[Task item] Out of the data below, copy every line with the string "leaves".

[Stored data]
┄┄┄┄┄┄┄┄┄┄┄┄┄┄┄┄┄┄┄┄

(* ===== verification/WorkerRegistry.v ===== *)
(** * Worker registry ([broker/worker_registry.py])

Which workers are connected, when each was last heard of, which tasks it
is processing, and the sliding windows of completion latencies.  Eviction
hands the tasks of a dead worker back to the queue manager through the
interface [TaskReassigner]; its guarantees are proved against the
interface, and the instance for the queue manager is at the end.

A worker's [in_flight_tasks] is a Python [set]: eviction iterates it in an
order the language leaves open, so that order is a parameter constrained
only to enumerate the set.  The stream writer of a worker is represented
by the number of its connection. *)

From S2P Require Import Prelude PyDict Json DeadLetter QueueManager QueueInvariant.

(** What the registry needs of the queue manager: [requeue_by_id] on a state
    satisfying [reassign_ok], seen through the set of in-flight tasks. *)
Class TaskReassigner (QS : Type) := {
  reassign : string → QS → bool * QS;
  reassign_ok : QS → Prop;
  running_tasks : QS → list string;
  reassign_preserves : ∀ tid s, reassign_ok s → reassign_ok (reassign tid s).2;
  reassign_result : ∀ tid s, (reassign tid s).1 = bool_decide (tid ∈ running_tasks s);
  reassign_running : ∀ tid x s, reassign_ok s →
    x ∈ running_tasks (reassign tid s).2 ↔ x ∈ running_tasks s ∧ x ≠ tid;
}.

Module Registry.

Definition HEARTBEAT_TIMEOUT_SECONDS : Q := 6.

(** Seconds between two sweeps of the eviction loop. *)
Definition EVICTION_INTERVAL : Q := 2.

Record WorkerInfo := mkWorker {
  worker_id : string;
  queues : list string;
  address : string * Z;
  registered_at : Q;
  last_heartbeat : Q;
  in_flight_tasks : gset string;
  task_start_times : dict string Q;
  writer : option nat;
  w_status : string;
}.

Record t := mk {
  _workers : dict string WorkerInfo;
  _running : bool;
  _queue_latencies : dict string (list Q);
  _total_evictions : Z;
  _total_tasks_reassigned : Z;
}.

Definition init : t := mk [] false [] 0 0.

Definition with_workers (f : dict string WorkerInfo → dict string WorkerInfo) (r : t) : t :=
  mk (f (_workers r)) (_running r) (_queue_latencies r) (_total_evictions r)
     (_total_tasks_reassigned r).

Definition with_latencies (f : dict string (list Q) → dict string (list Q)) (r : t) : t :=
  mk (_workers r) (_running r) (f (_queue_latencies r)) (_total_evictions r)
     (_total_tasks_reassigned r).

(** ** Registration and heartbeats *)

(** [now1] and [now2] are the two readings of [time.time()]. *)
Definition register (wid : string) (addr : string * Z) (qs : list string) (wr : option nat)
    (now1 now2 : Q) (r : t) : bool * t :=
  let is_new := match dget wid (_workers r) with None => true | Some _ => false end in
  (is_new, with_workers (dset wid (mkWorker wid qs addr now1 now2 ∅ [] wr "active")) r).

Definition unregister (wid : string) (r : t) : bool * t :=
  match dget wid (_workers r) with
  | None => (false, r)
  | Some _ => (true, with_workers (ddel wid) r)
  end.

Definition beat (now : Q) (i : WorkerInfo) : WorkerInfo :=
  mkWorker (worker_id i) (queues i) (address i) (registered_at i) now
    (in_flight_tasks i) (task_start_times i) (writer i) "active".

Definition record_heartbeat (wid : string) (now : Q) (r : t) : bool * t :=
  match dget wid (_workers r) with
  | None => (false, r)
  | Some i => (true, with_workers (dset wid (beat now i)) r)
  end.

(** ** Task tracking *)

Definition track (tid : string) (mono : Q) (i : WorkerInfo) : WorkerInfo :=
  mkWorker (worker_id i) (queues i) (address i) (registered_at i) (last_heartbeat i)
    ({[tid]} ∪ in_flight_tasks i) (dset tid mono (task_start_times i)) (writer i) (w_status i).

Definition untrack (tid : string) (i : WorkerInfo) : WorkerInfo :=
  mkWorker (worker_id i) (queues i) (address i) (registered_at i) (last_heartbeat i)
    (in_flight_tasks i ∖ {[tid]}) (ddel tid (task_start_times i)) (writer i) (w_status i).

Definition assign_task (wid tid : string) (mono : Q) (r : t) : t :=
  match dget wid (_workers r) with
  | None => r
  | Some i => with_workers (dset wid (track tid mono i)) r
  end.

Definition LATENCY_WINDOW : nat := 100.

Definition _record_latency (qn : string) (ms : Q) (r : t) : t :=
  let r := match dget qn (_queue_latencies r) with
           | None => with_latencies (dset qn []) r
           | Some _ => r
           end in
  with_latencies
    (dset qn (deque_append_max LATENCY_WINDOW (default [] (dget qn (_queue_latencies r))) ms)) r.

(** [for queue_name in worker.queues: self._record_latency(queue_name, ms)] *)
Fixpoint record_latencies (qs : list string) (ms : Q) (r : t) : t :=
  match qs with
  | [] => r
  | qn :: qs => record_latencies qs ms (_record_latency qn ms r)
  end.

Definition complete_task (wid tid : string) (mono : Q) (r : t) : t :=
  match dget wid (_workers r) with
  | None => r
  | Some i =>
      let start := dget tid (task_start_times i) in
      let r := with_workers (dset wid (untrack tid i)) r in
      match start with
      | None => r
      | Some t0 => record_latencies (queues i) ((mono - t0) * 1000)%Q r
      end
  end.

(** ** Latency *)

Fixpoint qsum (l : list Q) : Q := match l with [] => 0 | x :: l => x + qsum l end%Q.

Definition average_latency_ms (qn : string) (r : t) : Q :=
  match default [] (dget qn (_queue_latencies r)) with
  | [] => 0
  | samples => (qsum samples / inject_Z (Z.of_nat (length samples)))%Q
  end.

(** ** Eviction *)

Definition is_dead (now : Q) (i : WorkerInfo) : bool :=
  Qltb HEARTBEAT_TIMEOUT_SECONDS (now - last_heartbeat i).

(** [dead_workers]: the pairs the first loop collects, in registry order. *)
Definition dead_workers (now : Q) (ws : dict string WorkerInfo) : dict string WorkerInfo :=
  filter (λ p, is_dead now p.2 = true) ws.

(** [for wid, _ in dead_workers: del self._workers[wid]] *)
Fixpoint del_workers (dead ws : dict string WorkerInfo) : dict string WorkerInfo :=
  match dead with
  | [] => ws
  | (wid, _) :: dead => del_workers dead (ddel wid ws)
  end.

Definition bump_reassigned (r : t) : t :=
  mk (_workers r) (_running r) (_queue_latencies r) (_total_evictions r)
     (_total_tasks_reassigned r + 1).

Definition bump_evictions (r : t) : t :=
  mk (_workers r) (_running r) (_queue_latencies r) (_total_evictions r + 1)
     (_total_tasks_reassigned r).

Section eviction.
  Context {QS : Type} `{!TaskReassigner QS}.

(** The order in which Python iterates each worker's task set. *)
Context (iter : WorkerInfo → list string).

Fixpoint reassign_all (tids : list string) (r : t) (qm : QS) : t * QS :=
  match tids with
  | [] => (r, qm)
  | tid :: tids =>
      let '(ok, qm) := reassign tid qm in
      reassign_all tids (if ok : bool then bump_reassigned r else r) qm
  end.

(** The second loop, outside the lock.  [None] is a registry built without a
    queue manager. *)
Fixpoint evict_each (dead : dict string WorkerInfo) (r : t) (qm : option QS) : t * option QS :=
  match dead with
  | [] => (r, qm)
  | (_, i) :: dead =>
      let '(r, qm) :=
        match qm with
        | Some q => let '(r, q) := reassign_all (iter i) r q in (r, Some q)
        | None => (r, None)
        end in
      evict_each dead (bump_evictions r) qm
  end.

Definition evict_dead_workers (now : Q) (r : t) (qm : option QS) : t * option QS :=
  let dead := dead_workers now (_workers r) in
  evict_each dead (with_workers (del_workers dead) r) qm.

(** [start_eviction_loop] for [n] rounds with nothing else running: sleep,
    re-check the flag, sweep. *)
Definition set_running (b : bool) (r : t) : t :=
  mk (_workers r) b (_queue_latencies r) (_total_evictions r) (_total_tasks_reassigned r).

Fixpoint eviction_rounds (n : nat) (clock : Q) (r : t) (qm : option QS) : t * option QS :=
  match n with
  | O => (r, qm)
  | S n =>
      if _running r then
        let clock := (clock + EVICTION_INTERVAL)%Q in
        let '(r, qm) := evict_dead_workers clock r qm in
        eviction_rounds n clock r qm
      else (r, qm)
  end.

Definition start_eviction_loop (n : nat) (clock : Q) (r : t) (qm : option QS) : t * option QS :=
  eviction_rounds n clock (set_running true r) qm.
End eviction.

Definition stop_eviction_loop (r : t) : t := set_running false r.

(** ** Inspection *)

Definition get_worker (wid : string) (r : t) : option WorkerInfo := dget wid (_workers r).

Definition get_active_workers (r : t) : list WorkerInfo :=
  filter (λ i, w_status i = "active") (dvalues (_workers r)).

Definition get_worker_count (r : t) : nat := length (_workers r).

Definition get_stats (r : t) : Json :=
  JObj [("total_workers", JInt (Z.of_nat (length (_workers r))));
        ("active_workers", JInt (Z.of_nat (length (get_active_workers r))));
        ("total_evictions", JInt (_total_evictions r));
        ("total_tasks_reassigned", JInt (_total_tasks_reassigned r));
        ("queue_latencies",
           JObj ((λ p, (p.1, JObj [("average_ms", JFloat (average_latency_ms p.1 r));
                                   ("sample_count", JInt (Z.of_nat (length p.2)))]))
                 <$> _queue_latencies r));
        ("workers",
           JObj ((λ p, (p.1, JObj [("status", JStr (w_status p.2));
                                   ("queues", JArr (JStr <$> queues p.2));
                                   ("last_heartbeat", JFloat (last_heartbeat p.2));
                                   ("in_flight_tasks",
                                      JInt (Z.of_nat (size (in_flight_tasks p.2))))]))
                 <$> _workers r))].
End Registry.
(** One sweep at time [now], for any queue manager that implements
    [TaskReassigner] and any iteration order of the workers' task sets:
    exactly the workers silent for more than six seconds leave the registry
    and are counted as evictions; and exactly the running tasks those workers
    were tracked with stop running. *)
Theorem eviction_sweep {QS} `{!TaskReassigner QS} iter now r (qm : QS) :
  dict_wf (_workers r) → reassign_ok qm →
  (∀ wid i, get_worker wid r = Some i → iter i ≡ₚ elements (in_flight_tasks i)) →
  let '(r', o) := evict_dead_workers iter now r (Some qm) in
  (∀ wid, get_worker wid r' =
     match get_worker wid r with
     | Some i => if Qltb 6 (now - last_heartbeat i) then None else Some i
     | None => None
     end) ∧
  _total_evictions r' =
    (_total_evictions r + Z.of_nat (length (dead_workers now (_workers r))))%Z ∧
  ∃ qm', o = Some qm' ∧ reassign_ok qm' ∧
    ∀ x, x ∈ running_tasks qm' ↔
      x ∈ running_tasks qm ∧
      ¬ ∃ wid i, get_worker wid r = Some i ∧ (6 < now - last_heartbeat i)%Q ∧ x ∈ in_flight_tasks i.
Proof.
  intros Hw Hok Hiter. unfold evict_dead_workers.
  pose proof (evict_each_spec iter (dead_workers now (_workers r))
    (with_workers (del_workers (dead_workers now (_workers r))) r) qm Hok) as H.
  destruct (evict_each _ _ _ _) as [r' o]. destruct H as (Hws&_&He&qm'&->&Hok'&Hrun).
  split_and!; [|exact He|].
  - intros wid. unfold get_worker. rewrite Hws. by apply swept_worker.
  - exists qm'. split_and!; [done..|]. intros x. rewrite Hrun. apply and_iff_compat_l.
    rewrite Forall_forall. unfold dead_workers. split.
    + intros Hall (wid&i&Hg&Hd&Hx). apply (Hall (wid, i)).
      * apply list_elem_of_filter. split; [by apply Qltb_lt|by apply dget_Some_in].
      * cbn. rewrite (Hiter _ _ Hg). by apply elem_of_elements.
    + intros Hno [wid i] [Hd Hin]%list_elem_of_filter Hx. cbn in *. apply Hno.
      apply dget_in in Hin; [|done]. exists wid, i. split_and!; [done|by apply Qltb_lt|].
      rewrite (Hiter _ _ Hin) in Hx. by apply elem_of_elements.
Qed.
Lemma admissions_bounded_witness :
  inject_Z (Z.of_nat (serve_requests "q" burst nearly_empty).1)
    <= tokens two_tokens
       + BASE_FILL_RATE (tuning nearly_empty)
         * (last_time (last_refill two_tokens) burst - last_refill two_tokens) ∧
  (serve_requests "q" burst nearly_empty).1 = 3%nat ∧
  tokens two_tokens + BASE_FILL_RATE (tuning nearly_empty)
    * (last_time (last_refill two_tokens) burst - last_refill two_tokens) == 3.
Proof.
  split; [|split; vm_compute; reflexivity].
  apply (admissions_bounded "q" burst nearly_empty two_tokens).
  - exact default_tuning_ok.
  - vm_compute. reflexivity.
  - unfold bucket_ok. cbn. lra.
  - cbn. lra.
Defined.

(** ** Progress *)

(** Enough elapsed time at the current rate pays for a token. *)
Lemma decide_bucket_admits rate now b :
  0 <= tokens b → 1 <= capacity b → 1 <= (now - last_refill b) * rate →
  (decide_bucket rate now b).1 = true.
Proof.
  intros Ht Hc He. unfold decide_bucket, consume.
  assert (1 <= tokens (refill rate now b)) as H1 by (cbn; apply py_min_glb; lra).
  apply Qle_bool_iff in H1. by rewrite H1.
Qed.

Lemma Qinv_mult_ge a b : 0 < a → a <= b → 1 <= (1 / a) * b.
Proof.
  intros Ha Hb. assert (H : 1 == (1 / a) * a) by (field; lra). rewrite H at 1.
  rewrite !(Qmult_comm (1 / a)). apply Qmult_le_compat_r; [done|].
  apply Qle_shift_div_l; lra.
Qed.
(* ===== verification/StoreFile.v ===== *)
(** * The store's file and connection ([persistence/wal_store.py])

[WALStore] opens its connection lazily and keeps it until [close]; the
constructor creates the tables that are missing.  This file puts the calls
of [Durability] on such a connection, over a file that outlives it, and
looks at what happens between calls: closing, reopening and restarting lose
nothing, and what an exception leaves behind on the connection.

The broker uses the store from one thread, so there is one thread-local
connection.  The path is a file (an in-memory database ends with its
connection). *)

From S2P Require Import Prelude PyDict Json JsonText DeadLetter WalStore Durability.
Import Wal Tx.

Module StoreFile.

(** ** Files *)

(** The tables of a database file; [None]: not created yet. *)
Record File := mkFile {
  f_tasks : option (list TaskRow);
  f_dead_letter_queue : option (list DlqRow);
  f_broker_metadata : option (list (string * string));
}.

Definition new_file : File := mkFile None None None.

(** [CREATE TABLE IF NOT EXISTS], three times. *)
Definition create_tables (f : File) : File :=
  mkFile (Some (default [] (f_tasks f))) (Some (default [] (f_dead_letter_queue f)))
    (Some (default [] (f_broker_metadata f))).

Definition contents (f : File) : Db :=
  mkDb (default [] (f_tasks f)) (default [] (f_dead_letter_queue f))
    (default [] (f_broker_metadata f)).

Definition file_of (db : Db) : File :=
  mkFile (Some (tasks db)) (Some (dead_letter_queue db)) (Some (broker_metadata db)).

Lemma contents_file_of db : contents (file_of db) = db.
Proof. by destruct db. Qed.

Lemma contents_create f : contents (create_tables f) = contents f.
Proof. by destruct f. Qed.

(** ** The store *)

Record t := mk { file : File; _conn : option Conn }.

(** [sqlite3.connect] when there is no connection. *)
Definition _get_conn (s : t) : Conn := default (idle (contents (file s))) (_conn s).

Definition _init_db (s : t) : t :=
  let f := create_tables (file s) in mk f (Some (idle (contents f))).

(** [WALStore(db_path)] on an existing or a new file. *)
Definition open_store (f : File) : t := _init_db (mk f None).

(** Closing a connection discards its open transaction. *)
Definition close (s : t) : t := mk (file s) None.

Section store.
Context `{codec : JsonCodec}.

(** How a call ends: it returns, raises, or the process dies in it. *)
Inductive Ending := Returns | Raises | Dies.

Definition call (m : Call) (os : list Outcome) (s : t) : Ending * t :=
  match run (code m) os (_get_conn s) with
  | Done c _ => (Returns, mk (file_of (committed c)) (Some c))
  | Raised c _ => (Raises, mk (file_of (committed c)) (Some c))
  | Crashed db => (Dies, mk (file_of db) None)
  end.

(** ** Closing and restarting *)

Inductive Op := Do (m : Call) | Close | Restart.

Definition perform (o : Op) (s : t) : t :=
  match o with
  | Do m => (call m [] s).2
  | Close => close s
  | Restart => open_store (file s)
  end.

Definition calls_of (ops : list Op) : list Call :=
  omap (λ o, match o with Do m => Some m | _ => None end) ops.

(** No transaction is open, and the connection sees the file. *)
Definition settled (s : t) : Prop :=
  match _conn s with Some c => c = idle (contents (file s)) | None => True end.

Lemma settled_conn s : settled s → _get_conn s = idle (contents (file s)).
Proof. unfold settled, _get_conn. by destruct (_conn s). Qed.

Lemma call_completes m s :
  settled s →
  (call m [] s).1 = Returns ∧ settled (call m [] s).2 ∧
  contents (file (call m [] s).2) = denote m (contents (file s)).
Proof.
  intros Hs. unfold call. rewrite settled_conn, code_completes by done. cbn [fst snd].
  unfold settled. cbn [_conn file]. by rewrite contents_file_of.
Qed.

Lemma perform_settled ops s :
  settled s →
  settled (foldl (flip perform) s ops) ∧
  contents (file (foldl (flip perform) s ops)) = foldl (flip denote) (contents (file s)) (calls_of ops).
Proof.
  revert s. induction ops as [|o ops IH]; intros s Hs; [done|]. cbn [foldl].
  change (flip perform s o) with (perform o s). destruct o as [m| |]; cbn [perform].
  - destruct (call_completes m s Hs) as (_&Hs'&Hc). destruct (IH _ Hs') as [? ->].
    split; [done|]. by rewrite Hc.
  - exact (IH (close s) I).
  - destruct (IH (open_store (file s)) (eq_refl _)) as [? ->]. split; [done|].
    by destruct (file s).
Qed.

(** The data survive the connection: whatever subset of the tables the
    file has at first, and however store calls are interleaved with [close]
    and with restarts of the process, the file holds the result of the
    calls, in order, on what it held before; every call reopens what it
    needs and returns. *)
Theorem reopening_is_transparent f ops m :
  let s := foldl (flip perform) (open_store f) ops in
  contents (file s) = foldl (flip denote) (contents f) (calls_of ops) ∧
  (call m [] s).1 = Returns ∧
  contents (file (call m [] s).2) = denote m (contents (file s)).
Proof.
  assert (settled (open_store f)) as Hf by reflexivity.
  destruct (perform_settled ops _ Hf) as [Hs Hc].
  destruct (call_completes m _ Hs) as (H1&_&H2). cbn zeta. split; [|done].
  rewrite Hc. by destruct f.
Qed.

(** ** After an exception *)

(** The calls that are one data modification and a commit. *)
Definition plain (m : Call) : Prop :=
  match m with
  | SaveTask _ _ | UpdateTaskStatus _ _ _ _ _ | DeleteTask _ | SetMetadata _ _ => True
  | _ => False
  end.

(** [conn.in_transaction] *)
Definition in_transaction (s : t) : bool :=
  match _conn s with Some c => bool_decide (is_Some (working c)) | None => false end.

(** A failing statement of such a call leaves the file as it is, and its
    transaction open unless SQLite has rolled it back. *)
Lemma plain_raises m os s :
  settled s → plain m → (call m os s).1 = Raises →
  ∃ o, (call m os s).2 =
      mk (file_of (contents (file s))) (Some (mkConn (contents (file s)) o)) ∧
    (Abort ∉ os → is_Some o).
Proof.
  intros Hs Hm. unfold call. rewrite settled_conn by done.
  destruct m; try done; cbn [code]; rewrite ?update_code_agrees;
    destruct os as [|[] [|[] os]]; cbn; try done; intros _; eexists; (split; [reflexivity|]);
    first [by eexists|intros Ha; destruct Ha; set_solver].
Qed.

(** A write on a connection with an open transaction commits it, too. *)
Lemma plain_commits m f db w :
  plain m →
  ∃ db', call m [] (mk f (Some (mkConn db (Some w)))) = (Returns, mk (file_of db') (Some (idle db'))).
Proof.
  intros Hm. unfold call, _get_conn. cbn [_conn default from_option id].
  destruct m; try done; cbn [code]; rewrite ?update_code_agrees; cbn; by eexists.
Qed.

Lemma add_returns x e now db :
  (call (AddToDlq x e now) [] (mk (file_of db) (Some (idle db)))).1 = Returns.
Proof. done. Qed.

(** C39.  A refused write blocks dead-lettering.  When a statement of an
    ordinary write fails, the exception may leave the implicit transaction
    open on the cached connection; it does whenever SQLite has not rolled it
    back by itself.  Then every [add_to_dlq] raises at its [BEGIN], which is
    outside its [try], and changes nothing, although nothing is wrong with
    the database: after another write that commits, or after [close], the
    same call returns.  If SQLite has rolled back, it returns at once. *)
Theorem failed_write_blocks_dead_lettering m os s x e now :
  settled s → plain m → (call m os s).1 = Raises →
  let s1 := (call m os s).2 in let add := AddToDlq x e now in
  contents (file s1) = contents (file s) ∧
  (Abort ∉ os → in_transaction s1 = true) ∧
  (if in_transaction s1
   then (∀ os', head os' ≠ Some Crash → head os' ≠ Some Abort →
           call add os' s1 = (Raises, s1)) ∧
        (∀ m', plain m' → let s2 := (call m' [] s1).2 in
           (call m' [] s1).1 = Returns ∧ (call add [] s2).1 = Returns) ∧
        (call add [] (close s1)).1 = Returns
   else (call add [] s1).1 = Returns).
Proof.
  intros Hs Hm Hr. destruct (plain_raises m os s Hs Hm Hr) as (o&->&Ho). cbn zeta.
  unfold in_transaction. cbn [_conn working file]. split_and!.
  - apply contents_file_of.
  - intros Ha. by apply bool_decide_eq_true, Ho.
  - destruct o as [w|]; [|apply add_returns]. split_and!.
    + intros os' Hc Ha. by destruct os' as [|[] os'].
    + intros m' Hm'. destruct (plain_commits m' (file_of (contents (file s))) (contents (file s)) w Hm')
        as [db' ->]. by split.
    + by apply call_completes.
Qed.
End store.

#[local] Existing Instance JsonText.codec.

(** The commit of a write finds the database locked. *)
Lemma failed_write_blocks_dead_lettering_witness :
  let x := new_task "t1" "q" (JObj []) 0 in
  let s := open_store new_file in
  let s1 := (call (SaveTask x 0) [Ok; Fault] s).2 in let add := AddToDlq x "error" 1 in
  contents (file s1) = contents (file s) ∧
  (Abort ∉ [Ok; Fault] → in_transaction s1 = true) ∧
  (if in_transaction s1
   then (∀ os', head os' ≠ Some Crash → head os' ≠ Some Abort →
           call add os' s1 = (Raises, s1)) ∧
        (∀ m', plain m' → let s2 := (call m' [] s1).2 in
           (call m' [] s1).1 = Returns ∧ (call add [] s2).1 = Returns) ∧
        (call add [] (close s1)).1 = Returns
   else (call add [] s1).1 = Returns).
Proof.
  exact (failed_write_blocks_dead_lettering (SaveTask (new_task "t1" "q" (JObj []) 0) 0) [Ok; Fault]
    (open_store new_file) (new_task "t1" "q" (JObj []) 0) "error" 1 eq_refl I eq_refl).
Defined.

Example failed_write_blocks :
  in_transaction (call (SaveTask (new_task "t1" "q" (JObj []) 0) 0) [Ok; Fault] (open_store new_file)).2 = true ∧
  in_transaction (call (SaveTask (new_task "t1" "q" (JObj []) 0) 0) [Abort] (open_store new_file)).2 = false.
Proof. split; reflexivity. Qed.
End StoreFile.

┄┄┄┄┄┄┄┄┄┄┄┄┄┄┄┄┄┄┄┄

[Answer to this problem]
order the language leaves open, so that order is a parameter constrained
nothing, and what an exception leaves behind on the connection.
(** A failing statement of such a call leaves the file as it is, and its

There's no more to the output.